[Stored data]
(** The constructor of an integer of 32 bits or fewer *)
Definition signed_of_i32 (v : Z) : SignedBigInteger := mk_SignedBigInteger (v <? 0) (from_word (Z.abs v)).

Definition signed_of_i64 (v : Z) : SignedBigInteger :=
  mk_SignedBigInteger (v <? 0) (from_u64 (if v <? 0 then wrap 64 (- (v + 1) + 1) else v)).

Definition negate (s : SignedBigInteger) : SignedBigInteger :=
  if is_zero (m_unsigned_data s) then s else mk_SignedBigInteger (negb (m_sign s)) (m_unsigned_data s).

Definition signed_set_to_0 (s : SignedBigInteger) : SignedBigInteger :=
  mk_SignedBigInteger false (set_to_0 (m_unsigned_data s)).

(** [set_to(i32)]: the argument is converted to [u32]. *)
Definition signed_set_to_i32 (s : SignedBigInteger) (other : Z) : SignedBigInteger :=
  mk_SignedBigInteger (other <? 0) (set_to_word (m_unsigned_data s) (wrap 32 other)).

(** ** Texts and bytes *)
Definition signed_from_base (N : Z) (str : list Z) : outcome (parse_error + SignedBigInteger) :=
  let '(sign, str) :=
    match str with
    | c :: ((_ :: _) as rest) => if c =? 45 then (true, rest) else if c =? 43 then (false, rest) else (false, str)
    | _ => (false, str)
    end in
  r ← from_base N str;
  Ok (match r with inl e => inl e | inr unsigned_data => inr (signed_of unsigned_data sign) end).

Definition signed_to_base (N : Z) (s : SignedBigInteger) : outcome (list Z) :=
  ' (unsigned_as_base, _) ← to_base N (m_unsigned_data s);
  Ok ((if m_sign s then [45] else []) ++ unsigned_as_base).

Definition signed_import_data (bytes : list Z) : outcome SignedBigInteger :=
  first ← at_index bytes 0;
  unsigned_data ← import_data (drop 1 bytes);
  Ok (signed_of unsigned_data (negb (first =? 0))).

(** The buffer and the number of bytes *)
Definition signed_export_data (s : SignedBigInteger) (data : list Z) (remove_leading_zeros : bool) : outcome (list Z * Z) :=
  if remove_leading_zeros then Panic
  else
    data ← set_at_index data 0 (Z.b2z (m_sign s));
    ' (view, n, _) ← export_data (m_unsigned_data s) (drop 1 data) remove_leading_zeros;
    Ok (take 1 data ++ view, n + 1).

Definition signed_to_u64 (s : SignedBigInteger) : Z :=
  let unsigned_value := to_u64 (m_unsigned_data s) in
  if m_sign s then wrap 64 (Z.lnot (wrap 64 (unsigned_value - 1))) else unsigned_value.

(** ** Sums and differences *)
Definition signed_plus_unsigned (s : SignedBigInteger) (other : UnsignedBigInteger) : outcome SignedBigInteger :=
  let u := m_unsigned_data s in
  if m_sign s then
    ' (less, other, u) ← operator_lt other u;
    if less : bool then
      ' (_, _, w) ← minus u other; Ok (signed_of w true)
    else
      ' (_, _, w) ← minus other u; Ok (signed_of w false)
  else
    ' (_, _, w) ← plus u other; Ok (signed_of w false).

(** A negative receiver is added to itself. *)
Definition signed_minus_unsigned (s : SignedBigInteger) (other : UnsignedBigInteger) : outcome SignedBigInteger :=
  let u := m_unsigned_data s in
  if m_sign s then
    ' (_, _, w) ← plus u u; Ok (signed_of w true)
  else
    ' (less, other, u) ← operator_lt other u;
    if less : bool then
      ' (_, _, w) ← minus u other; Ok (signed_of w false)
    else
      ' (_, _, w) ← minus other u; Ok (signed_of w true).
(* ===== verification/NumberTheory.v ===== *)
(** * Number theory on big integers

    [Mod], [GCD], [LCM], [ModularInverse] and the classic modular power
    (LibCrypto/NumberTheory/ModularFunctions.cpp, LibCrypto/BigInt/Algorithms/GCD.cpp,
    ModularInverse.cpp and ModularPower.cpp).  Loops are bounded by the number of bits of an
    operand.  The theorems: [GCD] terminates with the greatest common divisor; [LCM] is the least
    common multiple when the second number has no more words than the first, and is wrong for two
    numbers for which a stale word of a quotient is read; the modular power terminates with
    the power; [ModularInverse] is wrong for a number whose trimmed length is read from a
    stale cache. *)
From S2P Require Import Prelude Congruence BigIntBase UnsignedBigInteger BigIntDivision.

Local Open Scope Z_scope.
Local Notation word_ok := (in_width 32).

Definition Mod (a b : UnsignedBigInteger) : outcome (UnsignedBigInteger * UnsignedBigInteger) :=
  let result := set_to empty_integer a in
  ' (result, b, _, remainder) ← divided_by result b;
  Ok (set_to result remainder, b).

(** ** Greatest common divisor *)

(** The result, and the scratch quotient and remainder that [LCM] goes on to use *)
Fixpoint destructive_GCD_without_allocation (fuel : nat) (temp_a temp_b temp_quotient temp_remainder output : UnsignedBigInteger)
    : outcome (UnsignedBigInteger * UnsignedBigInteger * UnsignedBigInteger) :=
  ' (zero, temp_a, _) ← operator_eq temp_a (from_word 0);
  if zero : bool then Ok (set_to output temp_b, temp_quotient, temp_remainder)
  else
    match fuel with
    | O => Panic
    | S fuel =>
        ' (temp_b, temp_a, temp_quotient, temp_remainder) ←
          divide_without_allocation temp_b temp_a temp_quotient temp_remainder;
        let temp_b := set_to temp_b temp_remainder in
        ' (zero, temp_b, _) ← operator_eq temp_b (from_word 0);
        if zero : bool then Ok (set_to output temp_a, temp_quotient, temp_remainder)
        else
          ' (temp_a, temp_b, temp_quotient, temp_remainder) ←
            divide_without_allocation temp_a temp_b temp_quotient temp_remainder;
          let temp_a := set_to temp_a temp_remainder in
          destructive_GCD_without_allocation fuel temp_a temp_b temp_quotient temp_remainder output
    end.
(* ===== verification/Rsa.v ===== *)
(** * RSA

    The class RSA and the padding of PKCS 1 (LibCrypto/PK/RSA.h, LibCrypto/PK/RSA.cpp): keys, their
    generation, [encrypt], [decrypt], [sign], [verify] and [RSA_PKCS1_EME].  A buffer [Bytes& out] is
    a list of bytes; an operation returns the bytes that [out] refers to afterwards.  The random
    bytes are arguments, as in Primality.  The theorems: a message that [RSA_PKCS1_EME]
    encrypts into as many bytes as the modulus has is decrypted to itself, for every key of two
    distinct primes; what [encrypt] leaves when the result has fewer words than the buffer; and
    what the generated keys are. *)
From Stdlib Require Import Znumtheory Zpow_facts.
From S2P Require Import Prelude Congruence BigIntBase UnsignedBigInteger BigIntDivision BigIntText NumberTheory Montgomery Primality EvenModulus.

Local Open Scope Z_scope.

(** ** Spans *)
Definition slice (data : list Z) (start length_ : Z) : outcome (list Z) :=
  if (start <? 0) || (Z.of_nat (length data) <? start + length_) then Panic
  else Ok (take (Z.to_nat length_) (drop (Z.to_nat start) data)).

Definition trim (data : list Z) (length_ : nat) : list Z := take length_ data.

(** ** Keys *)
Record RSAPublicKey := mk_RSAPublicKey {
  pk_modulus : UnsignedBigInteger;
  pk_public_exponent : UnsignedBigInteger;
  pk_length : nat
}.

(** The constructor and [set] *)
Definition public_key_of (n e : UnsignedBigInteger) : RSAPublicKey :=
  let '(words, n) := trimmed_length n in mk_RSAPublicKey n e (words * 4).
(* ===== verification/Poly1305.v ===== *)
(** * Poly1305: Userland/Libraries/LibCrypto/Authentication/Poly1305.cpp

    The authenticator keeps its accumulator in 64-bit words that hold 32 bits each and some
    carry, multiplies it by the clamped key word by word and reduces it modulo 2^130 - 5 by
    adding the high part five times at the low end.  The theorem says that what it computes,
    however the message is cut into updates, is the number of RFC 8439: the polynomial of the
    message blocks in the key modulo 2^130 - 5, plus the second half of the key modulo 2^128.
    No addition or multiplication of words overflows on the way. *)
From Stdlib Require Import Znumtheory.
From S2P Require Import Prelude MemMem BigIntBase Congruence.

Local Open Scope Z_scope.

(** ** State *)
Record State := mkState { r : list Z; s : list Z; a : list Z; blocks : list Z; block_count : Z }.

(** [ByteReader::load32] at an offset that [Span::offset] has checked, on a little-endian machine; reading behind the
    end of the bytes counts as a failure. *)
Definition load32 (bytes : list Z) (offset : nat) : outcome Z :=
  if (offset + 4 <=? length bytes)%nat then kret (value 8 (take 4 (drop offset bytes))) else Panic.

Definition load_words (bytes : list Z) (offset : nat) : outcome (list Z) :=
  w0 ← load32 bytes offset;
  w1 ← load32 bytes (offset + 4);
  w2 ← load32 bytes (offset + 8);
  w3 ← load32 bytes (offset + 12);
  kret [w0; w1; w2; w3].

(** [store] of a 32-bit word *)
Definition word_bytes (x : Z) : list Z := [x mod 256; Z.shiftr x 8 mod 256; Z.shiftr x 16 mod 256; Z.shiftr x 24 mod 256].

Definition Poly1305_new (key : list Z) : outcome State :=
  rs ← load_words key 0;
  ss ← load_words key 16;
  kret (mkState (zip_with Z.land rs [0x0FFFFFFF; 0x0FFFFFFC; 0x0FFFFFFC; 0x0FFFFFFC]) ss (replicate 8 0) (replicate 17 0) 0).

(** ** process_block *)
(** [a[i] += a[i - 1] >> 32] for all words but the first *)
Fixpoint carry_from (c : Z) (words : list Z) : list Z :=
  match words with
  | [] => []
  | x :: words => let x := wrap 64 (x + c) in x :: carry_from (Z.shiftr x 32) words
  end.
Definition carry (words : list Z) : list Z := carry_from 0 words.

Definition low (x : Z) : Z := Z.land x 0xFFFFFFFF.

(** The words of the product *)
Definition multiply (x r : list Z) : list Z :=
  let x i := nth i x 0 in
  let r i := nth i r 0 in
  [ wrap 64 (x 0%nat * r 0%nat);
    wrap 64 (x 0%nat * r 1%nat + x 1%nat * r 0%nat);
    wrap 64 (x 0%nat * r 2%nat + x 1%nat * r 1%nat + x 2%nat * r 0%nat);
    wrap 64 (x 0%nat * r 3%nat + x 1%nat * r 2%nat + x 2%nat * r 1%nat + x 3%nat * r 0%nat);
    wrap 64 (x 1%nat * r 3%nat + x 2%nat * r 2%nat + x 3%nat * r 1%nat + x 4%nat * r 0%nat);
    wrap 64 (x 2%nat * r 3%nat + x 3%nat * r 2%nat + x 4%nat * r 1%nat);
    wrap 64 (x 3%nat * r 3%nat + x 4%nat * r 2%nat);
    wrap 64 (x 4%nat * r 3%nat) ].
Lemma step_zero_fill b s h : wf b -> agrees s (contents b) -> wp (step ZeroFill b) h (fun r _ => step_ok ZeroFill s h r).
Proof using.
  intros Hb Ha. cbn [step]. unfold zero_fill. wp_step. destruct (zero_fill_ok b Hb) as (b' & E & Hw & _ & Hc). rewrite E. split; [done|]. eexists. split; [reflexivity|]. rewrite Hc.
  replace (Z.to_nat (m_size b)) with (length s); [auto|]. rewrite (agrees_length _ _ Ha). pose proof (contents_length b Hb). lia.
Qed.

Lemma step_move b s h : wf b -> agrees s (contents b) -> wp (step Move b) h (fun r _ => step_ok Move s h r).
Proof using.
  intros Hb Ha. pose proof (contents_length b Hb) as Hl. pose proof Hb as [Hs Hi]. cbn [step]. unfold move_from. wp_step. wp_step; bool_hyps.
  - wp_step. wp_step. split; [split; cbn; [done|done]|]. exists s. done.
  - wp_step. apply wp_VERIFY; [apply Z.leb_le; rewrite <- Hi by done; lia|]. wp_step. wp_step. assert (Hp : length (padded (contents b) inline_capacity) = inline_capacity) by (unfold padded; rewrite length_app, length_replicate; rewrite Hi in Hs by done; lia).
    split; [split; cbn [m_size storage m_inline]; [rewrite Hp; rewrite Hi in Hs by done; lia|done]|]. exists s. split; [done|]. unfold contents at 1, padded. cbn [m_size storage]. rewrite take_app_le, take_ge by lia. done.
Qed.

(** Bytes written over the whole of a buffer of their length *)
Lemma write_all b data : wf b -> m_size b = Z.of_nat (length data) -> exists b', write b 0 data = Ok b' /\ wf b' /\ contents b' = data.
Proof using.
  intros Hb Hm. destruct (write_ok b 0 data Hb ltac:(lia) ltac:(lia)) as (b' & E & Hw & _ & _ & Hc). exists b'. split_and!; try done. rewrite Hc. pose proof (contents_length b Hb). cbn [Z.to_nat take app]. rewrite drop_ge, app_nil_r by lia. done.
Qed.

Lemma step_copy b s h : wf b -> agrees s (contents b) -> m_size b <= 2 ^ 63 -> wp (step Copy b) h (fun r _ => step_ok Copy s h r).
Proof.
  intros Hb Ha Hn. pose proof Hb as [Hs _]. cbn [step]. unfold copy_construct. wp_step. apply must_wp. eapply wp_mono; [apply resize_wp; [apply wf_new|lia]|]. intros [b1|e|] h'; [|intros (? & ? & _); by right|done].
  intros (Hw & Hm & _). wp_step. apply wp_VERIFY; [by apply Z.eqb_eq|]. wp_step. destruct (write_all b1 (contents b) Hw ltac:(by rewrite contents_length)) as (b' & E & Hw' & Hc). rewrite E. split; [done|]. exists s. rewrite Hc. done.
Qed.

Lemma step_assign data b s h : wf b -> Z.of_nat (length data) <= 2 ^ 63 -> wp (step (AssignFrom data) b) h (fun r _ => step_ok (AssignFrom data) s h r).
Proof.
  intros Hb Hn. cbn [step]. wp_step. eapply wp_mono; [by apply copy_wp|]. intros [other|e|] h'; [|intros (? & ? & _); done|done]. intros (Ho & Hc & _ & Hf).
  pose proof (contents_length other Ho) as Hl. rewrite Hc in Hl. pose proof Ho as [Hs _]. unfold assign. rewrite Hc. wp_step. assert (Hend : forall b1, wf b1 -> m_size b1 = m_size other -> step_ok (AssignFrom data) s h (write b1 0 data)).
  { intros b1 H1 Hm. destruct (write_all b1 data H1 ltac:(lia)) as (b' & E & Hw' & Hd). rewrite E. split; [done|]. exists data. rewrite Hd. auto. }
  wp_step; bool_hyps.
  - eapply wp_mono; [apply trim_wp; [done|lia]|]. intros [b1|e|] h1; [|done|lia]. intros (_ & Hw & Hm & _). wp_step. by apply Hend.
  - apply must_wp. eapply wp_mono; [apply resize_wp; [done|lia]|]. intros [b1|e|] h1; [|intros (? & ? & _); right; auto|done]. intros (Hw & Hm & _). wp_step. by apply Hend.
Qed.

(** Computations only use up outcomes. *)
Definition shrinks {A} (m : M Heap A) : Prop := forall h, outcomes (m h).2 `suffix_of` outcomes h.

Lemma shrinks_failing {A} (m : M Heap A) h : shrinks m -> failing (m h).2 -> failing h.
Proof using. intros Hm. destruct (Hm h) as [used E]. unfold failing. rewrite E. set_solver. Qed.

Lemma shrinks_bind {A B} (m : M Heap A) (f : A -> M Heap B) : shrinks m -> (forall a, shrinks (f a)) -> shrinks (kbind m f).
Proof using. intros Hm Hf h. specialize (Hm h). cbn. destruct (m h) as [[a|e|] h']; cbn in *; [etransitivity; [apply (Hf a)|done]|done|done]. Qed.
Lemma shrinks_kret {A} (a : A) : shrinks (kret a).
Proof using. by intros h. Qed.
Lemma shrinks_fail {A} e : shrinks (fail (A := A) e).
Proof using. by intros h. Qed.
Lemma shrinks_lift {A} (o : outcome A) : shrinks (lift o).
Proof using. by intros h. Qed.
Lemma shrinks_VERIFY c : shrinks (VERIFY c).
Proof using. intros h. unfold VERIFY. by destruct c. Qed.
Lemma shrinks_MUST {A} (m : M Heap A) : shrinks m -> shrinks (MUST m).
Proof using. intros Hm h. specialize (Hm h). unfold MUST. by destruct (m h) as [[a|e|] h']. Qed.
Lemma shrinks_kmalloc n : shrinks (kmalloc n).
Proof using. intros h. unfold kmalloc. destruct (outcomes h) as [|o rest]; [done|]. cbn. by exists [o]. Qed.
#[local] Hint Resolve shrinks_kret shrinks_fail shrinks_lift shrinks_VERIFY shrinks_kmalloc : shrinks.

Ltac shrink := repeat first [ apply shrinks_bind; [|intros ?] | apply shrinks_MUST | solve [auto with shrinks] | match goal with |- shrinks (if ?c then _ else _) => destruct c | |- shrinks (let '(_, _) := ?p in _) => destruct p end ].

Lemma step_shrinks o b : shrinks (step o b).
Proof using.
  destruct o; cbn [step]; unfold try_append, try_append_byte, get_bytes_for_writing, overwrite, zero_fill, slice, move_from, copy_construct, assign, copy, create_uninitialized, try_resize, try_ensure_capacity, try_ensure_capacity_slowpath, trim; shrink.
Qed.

## Directions
Looking at the data above, return every line from the one with "generation, [encrypt], [decrypt], [sign], [verify]" down to the one with "else Ok (take", exactly and inclusively.

## Answer for this exercise
    generation, [encrypt], [decrypt], [sign], [verify] and [RSA_PKCS1_EME].  A buffer [Bytes& out] is
    a list of bytes; an operation returns the bytes that [out] refers to afterwards.  The random
    bytes are arguments, as in Primality.  The theorems: a message that [RSA_PKCS1_EME]
    encrypts into as many bytes as the modulus has is decrypted to itself, for every key of two
    distinct primes; what [encrypt] leaves when the result has fewer words than the buffer; and
    what the generated keys are. *)
From Stdlib Require Import Znumtheory Zpow_facts.
From S2P Require Import Prelude Congruence BigIntBase UnsignedBigInteger BigIntDivision BigIntText NumberTheory Montgomery Primality EvenModulus.

Local Open Scope Z_scope.

(** ** Spans *)
Definition slice (data : list Z) (start length_ : Z) : outcome (list Z) :=
  if (start <? 0) || (Z.of_nat (length data) <? start + length_) then Panic
  else Ok (take (Z.to_nat length_) (drop (Z.to_nat start) data)).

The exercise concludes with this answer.